VAT or value added tax is an indirect tax that applies to the sale of goods and the provision of services. It is a consumption tax, which means that the final tax is paid by the consumer, not directly by the manufacturer or service provider. VAT applies to every stage of production and distribution and is calculated as a percentage of the price of the good or service.

How does VAT work?

The basic principle of VAT consists in the fact that every entrepreneur within the supply-customer chain pays tax on his turnover and at the same time has the right to deduct the tax he himself paid to his suppliers. In this way, the value added tax is passed on to the final consumer, who does not apply the tax deduction and pays the total VAT.

VAT rates

VAT varies in different countries, both in the amount of rates and in the range of goods and services to which it applies. There are usually two basic rates – standard and reduced. The standard rate is applied to most goods and services, while the reduced rate applies to specific items such as food, medicine, books, or services with cultural overlap.
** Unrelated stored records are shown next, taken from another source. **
Lemma find_next_zero_bit_spec l size offset :
  Forall is_u64 l -> is_u64 size -> 0 <= offset < size ->
  first_from (λ i, negb (bit_at l i)) offset size (find_next_zero_bit l size offset).
Proof.
  intros Hl Hs Ho.
  apply (first_from_ext (bit_of not64 l)); [intros i _; by apply bit_of_not64|].
  replace (find_next_zero_bit l size offset) with (search_from not64 l size offset);
    [by apply (search_from_spec not64 l not64_range Hl)|].
  unfold find_next_zero_bit, search_from. destruct (size <=? offset) eqn:E; zbool; [lia|].
  rewrite land_not63 by (unfold is_u64 in *; lia). unfold BIT_WORD. change BITS_PER_LONG with 64.
  pose proof (Z.div_mod offset 64 ltac:(lia)). pose proof (Z.mod_pos_bound offset 64 ltac:(lia)).
  pose proof (Z.div_pos offset 64).
  destruct (truthy (offset mod 64)) eqn:Eo; [apply truthy_true in Eo|].
  - assert (Hw : Z.land (not64 (wget l (offset / 64))) (shl64 u64_max (offset mod 64))
                 = not64 (Z.lor (wget l (offset / 64)) (shr64 u64_max (64 - offset mod 64)))).
    { rewrite <- not64_ones_shl by lia. rewrite not64_lor by auto with sbi.
      by rewrite not64_involutive. }
    rewrite Hw. case_if; zbool.
    + symmetry. apply zero_found_first_not; [auto with sbi|lia].
    + case_if; [done|].
      replace (64 * (offset / 64) + 64) with (64 * (offset / 64 + 1)) by lia.
      symmetry. apply zero_words_not; (done || (unfold is_u64 in *; lia)).
  - symmetry. apply zero_words_not; (done || (unfold is_u64 in *; lia)).
Qed.

(** *** The last set bit *)

(** [r] is the greatest index below [hi] where [P] holds, or [hi]. *)
Definition last_below (P : Z → bool) (hi r : Z) : Prop :=
  (r = hi /\ forall i, 0 <= i < hi -> P i = false) \/
  (0 <= r < hi /\ P r = true /\ forall i, r < i < hi -> P i = false).

Lemma bit_at_word l p j : 0 <= p -> 0 <= j < 64 -> bit_at l (64 * p + j) = Z.testbit (wget l p) j.
Proof. exact (bit_of_word (λ x, x) l p j). Qed.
Exceptions and exemption from VAT

Some products or services may be exempt or zero-rated from VAT. Exemption from VAT usually applies to certain types of activities, such as educational services, healthcare or some financial services. A zero VAT rate means that even if the product or service is exempt from tax, the supplier can deduct the VAT paid at earlier stages of the distribution chain.

VAT in international trade

Special rules for VAT apply in international trade. Goods exported abroad are usually exempt from VAT in the country of origin, while goods imported are subject to VAT in the country of destination. This means that, upon importation, VAT must be paid in the country where the final consumption of the goods takes place.